1. 営業の課題は「人」ではなく「構造」にある
企業が一定の規模から成長していくためには、営業の安定化が不可欠です。
しかし多くの企業では、次のような問題点が見られます。
- 担当者によって成果に差がある
- 売上が安定しない
- 値下げ交渉が増えている
- 経営者が営業を細かく見続けている
これらの問題は一見すると「営業担当の力量」に見えますが、実際には営業の構造に原因があるケースが多く見られます。
例えば、
- 何を聞くべきか決まっていない
- どこまで深掘りするか決まっていない
- 判断基準が人によって異なる
といった状態では、成果が安定しないのは当然です。
2. 営業は「感覚」ではなく「設計」で考える
営業は、経験や勘に依存する仕事と思われがちですが、本来は分解して考えることができます。
基本は次の3つです。
- 誰に売るのか(ターゲット)
- 何で選ばれるのか(提供価値)
- どう売るのか(進め方)
この中でも特に重要なのが、「どう売るか」、つまり営業の進め方です。この部分が曖昧なままだと、営業は個人任せになり、組織としての成長が止まります。
3. 営業は流れで管理する
営業は、本来次のような流れで進んでいきます。
- 接点づくり
- 初回対応
- 課題の整理
- 提案
- 条件調整
- 成約
この流れを整理せずにいると、「進んでいるようで進んでいない商談」が増えていきます。
重要なのは、それぞれの段階で何を確認するのか、どの状態になれば次に進むのか、次に何をするのかを明確にすることです。
これにより、営業は初めて「管理できる状態」になります。
4. 顧客は「順番」で理解する
営業において最も多いミスは、十分なヒアリングを行わずに提案してしまうことです。
しかし、顧客の意思決定には順序があります。
- 現状の把握
- 課題の認識
- 理想の整理
この流れを踏まずに提案しても、顧客は必要性を感じません。つまり営業とは商品を説明することではなく、顧客の意思決定を整理するプロセスだと言えます。
5. 成果の差は「質問の質」で生まれる
営業において重要なのは、説明ではなく質問です。
例えば、
- 誰が意思決定を行うのか
- どのようなプロセスで検討されるのか
- 現在どの程度の数値なのか
- なぜその課題が起きているのか
これらをどれだけ正確に把握できるかが成果を分けます。ここで重要なのは、解釈ではなく「事実」を捉えることです。
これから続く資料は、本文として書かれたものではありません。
(* ===== verification/Subscription.v ===== *)
(** * Subscriptions: class [SubscriptionManager] of
    [packages/server/src/subscription-manager.ts]

    A subscription watches streams.  When one of them has data past the
    acknowledged offset, a wake is created: a new generation, a wake id, a
    snapshot of the tails, and for a webhook a callback token, a lease and a
    delivery; for [pull-wake] an event appended to the wake stream, and the
    lease when a worker claims it.

    A subscription is an object that closures (timers, deliveries in flight) go
    on referring to after the subscription was deleted, so the objects live in a
    heap and the map of subscriptions holds their addresses.  A method runs up to
    its first [await] that waits for something outside; what follows is another
    definition: a delivery's response, a timer, the rest of a claim. *)

From stdpp Require Import sorting.
From S2P Require Import Prelude Text Json Glob JsMap Tokens.
Local Open Scope js_scope.

(** ** Data *)

Inductive SubscriptionType := webhook | pull_wake.
Inductive SubscriptionStatus := active | failed.
Inductive SubscriptionLinkType := glob | explicit.

#[export] Instance SubscriptionType_eq_dec : EqDecision SubscriptionType.
Proof. solve_decision. Defined.

Definition type_text (t : SubscriptionType) : string :=
  match t with webhook => "webhook" | pull_wake => "pull-wake" end.
Definition status_text (s : SubscriptionStatus) : string :=
  match s with active => "active" | failed => "failed" end.
Definition link_type_text (t : SubscriptionLinkType) : string :=
  match t with glob => "glob" | explicit => "explicit" end.

(** The set [link_types] by its two possible members.  [acked_offset] is
    [None] when it has become [undefined]: an acknowledgement without an offset
    is not rejected. *)
Record SubscriptionStreamLink := mkLink {
  link_path : string;
  has_glob : bool;
  has_explicit : bool;
  acked_offset : option string;
}.

(** What a subscription was created with. *)
Record SubscriptionConfig := mkConfig {
  sub_id : string;
  type : SubscriptionType;
  pattern : option string;
  webhook_url : option string;
  wake_stream : option string;
  lease_ttl_ms : Z;
  description : option string;
  created_at : Z;
  config_hash : string;
}.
この精度が低いと、提案もズレてしまいます。
6.まとめ
営業の課題は個人の能力ではなく構造に起因しており、進め方や判断基準、顧客理解の精度といった営業の土台そのものを整理・設計することで初めて成果は安定し、属人化から脱却して組織として売上を積み上げることが可能となり、その結果として企業が一時的な成長ではなく継続的に価値を生み出し続けるための基盤が確立されていくと言えるでしょう。